HL 35.7 Do 13:15 H15
GaN-based semiconductor compounds for spin electronics —
•Bernd Beschoten — 2. Physikalisches Institut, RWTH Aachen, Templergraben
55, 52056 Aachen
According to recent predictions of room temperature ferromagnetism
in Mn-doped GaN, the material might be promising for spintronic applications.
In the first part, the talk will focus on the material science aspects
and magnetic properties of Mn-doped GaN layers grown by molecular
beam epitaxy. Samples with low Mn content are homogeneous alloys
showing spin-glass like behavior at low temperatures, but they are NOT
ferromagnetic. Samples with higher Mn content additionally exhibit ferromagnetism
with Curie temperatures of about 750 K, which originates
from nm-scale Mn-rich clusters formed during growth.
The second part of the talk is devoted to the study of spin coherence
and spin dephasing in n-type GaN, which is another important aspect
for GaN-based spintronics.
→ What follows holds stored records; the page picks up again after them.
(** A replay is admitted exactly when it is safe, keyed and can be resumed. *)
Definition replayable (cp : Checkpoint) (r : IdempotencyAndSideEffectReport) : Prop :=
  isr_replay_safe r = Some true /\ has_non_empty_value (isr_idempotency_key r) = true /\
  rpd_resumable (make_resume_plan cp) = true.

Lemma admit_replay_spec kind cp r b :
  isr_replay_safe r = Some b ->
  exists plan, admit_replay kind cp r = Some plan /\
    rep_planned_action plan <> "" /\
    (executable plan = true <-> replayable cp r) /\ escalated plan = false /\
    (executable plan = true -> rep_resume_plan plan = rpd_plan (make_resume_plan cp)).
Proof.
  intros Hb. unfold admit_replay, replayable. rewrite Hb.
  destruct b; simpl; [|eexists; split_and!; [done..|split; [done|naive_solver]|done|done]].
  destruct (isr_idempotency_key r) as [key|]; simpl;
    [|eexists; split_and!; [done..|split; [done|naive_solver]|done|done]].
  destruct (is_empty key) eqn:Hkey; simpl;
    [eexists; split_and!; [done..|split; [done|naive_solver]|done|done]|].
  destruct (rpd_resumable (make_resume_plan cp)) eqn:Hres; simpl;
    [|eexists; split_and!; [done..|split; [done|naive_solver]|done|done]].
  eexists. split_and!; try done. by destruct (bool_decide _).
Qed.

Lemma find_budget_entry_in snapshot t entry :
  find_budget_entry snapshot t = Some entry -> In entry (bs_entries snapshot).
Proof. by intros [H _]%List.find_some. Qed.

(** A snapshot that is not exhausted has replan budget left. *)
Lemma not_exhausted_can_replan snapshot :
  snapshot_is_exhausted snapshot = false -> replan_budget_available snapshot = true.
Proof.
  unfold snapshot_is_exhausted, replan_budget_available.
  destruct (has_non_empty_value _); [done|]. intros H.
  destruct (find_budget_entry snapshot BudgetType.Replan) as [entry|] eqn:E; [|done].
  apply find_budget_entry_in in E.
  destruct (entry_exhausted entry) eqn:Hx.
  - assert (existsb entry_exhausted (bs_entries snapshot) = true); [|congruence].
    apply existsb_exists. by exists entry.
  - unfold entry_exhausted in Hx. apply orb_false_iff in Hx as [H1%Z.ltb_ge H2%negb_false_iff].
    by rewrite H2, (proj2 (Z.leb_le _ _)).
Qed.

Definition budget_exhausted (q : RecoveryRequest) : bool :=
  match rq_runtime_budget_snapshot q with
  | Some snapshot => snapshot_is_exhausted snapshot
  | None => false
  end.

(** The four ways an evaluation can go. *)
Inductive evaluation (m : RecoveryManager) (q : RecoveryRequest)
    : RecoveryManager -> RecoveryExecutionPlan -> Prop :=
| eval_refused reason :
    ~ admitted (validate_recovery_request_field_rules q) ->
    evaluation m q m (reject_recovery RT_E_500_RECOVERY_REJECTED reason)
| eval_exhausted d e o cp r snapshot :
    admissible q d e o cp r -> rq_runtime_budget_snapshot q = Some snapshot ->
    snapshot_is_exhausted snapshot = true ->
    evaluation m q m (make_degrade_plan
      (default "runtime budget exhausted during recovery admission"
         (bs_overall_reject_reason snapshot)))
| eval_decided d e o cp r kind plan :
    admissible q d e o cp r -> budget_exhausted q = false ->
    rd_decision_kind d = Some kind -> plan_for_decision q kind cp r = Some plan ->
    (kind = ReflectionDecisionKind.AbortSafe \/ kind = ReflectionDecisionKind.Replan \/
     kind = ReflectionDecisionKind.Continue \/ kind = ReflectionDecisionKind.RetryStep) ->
    evaluation m q
      {| rm_last_evaluated_retry_count := Some (u32 (request_retry_count q cp + 1));
         rm_last_outcome := rm_last_outcome m |} plan.

Lemma plan_for_decision_total q d e o cp r kind :
  admissible q d e o cp r ->
  kind ∈ [ReflectionDecisionKind.Continue; ReflectionDecisionKind.RetryStep;
          ReflectionDecisionKind.Replan; ReflectionDecisionKind.AbortSafe] ->
  exists plan, plan_for_decision q kind cp r = Some plan /\ rep_planned_action plan <> "".
Proof.
  intros Had Hin. destruct (replay_safe_present _ _ _ _ _ _ Had) as [b Hb].
  unfold plan_for_decision. destruct kind; try by eexists.
  - destruct (admit_replay_spec ReflectionDecisionKind.Continue cp r b Hb) as (p & ? & ? & _).
    by exists p.
  - destruct (admit_replay_spec ReflectionDecisionKind.RetryStep cp r b Hb) as (p & ? & ? & _).
    by exists p.
  - destruct (match rq_runtime_budget_snapshot q with Some _ => _ | None => _ end); by eexists.
  - exfalso. set_solver.
Qed.

Lemma evaluate_spec m q :
  exists m' plan, evaluate m q = Some (m', plan) /\ evaluation m q m' plan.
Proof.
  unfold evaluate.
  destruct (request_field_rules_total q) as [guard Hguard]. rewrite Hguard.
  destruct (gr_ok guard) eqn:Hok; simpl.
  2: { exists m. eexists. split; [done|]. apply eval_refused. intros (g & Hg & Hgok).
       congruence. }
  assert (admitted (validate_recovery_request_field_rules q)) as Hadm by by exists guard.
  apply request_guard_spec in Hadm as (d & e & o & cp & r & Had).
  destruct (evaluate_decision_admissible m _ _ _ _ _ _ Had) as (kind & Hk & Hin & Hdec).
  destruct (plan_for_decision_total _ _ _ _ _ _ _ Had Hin) as (plan & Hplan & Hact).
  assert (budget_exhausted q = false -> evaluate_decision m q =
    Some ({| rm_last_evaluated_retry_count := Some (u32 (request_retry_count q cp + 1));
             rm_last_outcome := rm_last_outcome m |}, plan)) as Heval.
  { intros _. rewrite Hdec, Hplan. unfold supported_plan.
    by rewrite (proj2 (is_empty_false _) Hact). }
  assert (kind = ReflectionDecisionKind.AbortSafe \/ kind = ReflectionDecisionKind.Replan \/
    kind = ReflectionDecisionKind.Continue \/ kind = ReflectionDecisionKind.RetryStep) as Hkind
    by set_solver.
  unfold budget_exhausted in Heval.
  destruct (rq_runtime_budget_snapshot q) as [snapshot|] eqn:Hsnap.
  - destruct (snapshot_is_exhausted snapshot) eqn:Hx.
    + exists m. eexists. split; [reflexivity|]. by eapply eval_exhausted.
    + do 2 eexists. split; [by apply Heval|]. eapply eval_decided; try done.
      unfold budget_exhausted. by rewrite Hsnap.
  - do 2 eexists. split; [by apply Heval|]. eapply eval_decided; try done.
    unfold budget_exhausted. by rewrite Hsnap.
Qed.

(** ** Execution and application *)

(** The parts of a plan that end up in the outcome's references and reasons. *)
Definition plan_text (plan : RecoveryExecutionPlan) : option string :=
  if executable plan then rp_checkpoint_ref <$> rep_resume_plan plan
  else Some (rep_detail plan).

Lemma non_blank_cons ch s : is_space ch = false -> ~ blank (String ch s).
Proof. intros H. unfold blank. simpl. by rewrite H. Qed.

Lemma reject_detail_non_blank code detail : ~ blank (rep_detail (reject_recovery code detail)).
Proof. destruct code; by apply non_blank_cons. Qed.

Lemma runtime_state_name_non_blank s : ~ blank (runtime_state_name s).
Proof. destruct s; by apply non_blank_cons. Qed.

(** The contract guard admits the outcome of a plan unless its only free text is
    blank. *)
Lemma execute_admitted m plan :
  ~ blank (rep_planned_action plan) ->
  admitted (validate_recovery_outcome_field_rules (execute m plan)) <->
  forall text, plan_text plan = Some text -> ~ blank text.
Proof.
  intros Hact. rewrite outcome_guard_spec. unfold plan_text, execute.
  assert (forall b : bool, ~ blank (if b then "degrade" else "abort_safe")) as Hda
    by (intros []; by apply non_blank_cons).
  assert (forall b : bool, ~ blank (if b then "Degraded" else "FailedSafe")) as Hdf
    by (intros []; by apply non_blank_cons).
  destruct (executable plan); simpl.
  - split.
    + intros [_ _ Hopt _ _]. simpl in Hopt. by apply Forall_cons in Hopt as [H _].
    + intros H. split; simpl; try done.
      * by eexists.
      * eexists. split; [done|]. destruct (bool_decide _); [by apply non_blank_cons|].
        destruct (rep_resume_plan plan); [apply runtime_state_name_non_blank|by apply non_blank_cons].
      * by repeat constructor.
      * by left.
  - destruct (escalated plan); simpl.
    + split.
      * intros [_ _ Hopt _ _]. simpl in Hopt. rewrite !Forall_cons in Hopt. tauto.
      * intros H. split; simpl; try done; [by eexists..|by repeat constructor|by left].
    + split.
      * intros [_ _ Hopt _ _]. simpl in Hopt. rewrite !Forall_cons in Hopt. tauto.
      * intros H. split; simpl; try done; [eexists; split; [done|by apply non_blank_cons]..| |by right].
        by repeat constructor.
Qed.

(** [apply] never dereferences an empty field: it records an outcome the guard
    admits and reports what its action means. *)
Lemma apply_spec m outcome :
  exists m' result, apply m outcome = Some (m', result) /\
    rm_last_evaluated_retry_count m' = rm_last_evaluated_retry_count m /\
    (outcome_ok outcome -> rm_last_outcome m' = Some outcome /\
       rar_applied result = negb (bool_decide (ro_executed_action outcome = Some "rejected"))) /\
    (~ outcome_ok outcome -> m' = m /\ rar_applied result = false).
Proof.
  unfold apply. setoid_rewrite <-outcome_guard_spec.
  destruct (outcome_field_rules_total outcome) as [guard Hguard]. rewrite Hguard.
  setoid_rewrite admitted_some.
  destruct (gr_ok guard) eqn:Hok; simpl; [|do 2 eexists; by split_and!].
  assert (outcome_ok outcome) as [(a & Ha & _) _ _ _ _]
    by (apply outcome_guard_spec; rewrite Hguard; by apply admitted_some).
  rewrite Ha.
  destruct (bool_decide_reflect (a = "rejected")) as [->|Hr];
    [do 2 eexists; by split_and!|].
  rewrite (bool_decide_false (Some a = _)) by congruence.
  destruct (bool_decide (a = "abort_safe")); [do 2 eexists; by split_and!|].
  destruct (bool_decide (a = "degrade")); do 2 eexists; by split_and!.
Qed.

(** ** Properties *)

Lemma evaluation_of m q m' plan :
  evaluate m q = Some (m', plan) -> evaluation m q m' plan.
Proof.
  destruct (evaluate_spec m q) as (m1 & p1 & He & H). rewrite He. by intros [= <- <-].
Qed.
Despite densities of charged threading dislocations
of 5 ×10 8 cm −2 , this coherence studied by time-resolved Faraday
rotation yielding lifetimes of ∼ 20 ns at T = 5 K, and persists to room
temperature. The doping dependence of spin dephasing is compared to
n-GaAs, suggesting a common origin for spin relaxation in these systems.
Work done in collaboration with D.D. Awschalom, O. Brandt, L.
Däweritz, S. Dhar, A. Dohmen, K.J. Friedland, G. Güntherodt, E. Hu, E.
Johnston-Halperin, J. Keller, K.H. Ploog, and A. Trampert. Supported
by the German Federal Ministry of Education and Research (BMBF).
[1] S. Dhar et al., Appl. Phys. Lett. 82, 2077 (2003).
[2] B. Beschoten et al., Phys. Rev. B 63, 121202 (2001).